Every line below between the one holding "right. split; [done|]." and the one holding "as [[] w1|e w1] eqn:Hd.", inclusive, should be copied exactly, and no other line.

#### DATA ####

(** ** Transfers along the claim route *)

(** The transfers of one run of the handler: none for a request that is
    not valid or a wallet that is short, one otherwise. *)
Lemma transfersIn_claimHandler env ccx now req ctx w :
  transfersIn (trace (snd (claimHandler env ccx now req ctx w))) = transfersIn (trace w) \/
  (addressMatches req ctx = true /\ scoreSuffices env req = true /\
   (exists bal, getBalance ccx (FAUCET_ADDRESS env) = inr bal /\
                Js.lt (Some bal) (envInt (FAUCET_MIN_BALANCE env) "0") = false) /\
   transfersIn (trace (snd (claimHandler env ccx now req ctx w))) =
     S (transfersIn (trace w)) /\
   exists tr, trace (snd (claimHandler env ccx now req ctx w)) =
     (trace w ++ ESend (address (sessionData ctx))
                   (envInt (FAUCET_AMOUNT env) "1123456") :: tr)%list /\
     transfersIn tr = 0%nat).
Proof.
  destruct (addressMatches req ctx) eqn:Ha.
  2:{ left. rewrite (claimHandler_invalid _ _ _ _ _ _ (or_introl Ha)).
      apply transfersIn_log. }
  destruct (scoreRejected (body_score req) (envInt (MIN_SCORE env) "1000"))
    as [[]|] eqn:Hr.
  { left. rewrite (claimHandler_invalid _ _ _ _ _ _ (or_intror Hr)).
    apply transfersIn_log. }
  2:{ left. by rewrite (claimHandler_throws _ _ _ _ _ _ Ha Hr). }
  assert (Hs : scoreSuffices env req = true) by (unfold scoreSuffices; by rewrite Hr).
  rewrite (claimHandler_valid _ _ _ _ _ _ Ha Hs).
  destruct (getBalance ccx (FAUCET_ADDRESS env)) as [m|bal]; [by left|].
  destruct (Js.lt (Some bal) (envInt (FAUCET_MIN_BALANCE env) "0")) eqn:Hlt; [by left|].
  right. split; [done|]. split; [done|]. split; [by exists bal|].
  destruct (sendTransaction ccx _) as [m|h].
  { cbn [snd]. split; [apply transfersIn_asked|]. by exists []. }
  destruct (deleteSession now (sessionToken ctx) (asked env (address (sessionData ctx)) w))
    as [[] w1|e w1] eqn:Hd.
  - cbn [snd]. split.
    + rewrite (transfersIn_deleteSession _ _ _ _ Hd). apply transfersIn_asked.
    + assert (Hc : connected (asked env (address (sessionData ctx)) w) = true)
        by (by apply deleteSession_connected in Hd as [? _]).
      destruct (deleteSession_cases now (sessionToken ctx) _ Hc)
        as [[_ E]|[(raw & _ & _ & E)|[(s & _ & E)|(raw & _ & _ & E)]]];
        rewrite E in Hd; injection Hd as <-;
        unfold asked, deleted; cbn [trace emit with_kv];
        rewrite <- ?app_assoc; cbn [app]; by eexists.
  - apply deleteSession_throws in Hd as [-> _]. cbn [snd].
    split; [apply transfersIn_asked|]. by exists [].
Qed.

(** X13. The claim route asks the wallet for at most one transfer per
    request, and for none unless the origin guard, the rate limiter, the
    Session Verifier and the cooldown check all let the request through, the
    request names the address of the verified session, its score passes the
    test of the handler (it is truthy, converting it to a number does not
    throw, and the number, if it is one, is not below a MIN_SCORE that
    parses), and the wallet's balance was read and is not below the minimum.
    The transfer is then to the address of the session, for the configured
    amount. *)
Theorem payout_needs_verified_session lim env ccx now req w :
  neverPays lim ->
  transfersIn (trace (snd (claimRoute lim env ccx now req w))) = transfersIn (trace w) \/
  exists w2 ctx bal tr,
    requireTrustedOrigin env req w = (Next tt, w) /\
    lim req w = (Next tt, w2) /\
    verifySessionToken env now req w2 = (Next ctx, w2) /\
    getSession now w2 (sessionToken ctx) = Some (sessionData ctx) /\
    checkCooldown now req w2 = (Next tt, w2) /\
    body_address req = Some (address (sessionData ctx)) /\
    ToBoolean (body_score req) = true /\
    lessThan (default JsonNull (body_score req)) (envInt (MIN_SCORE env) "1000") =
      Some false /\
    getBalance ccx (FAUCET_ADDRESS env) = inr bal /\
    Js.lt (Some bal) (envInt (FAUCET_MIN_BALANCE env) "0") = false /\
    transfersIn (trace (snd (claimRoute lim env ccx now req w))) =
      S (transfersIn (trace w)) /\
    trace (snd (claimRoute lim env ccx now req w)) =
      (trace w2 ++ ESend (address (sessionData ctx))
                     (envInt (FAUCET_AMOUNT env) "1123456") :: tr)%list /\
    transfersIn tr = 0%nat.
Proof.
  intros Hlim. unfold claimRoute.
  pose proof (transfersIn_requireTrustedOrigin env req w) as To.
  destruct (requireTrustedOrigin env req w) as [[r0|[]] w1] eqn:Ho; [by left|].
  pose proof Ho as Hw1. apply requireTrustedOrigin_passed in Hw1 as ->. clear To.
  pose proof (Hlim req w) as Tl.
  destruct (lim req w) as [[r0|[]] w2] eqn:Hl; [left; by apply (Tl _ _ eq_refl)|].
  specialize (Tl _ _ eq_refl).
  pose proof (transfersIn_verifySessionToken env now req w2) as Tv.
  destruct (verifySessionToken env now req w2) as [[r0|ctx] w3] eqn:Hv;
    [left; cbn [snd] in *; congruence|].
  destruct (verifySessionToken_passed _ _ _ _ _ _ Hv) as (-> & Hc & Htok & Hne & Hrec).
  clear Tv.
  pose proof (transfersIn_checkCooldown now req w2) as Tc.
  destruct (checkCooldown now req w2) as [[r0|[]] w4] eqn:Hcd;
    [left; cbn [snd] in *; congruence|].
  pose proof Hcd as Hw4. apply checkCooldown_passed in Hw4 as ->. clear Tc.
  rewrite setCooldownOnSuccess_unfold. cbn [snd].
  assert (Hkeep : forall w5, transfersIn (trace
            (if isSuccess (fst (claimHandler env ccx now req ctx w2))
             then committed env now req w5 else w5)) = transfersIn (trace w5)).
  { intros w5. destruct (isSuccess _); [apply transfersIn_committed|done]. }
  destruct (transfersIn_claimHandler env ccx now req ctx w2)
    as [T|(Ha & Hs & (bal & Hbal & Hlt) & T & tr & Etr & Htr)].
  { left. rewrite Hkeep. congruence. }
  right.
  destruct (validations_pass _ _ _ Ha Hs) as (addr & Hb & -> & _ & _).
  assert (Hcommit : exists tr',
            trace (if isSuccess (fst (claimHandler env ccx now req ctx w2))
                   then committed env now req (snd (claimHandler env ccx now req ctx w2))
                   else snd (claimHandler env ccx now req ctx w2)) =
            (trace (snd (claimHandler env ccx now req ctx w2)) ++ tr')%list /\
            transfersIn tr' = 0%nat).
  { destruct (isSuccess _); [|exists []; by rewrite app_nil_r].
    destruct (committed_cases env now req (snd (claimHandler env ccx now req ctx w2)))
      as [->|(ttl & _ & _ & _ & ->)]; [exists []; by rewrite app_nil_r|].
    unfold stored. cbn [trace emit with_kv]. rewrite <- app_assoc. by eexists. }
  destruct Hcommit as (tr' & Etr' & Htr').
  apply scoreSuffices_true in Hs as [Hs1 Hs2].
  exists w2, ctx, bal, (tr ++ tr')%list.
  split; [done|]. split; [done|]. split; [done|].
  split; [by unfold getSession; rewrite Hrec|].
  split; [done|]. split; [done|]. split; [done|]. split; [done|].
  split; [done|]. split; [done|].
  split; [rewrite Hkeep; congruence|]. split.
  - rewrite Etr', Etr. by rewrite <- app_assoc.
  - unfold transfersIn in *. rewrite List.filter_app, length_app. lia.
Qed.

####

OUTPUT FOR THIS TASK.
  right. split; [done|]. split; [done|]. split; [by exists bal|].
  destruct (sendTransaction ccx _) as [m|h].
  { cbn [snd]. split; [apply transfersIn_asked|]. by exists []. }
  destruct (deleteSession now (sessionToken ctx) (asked env (address (sessionData ctx)) w))
    as [[] w1|e w1] eqn:Hd.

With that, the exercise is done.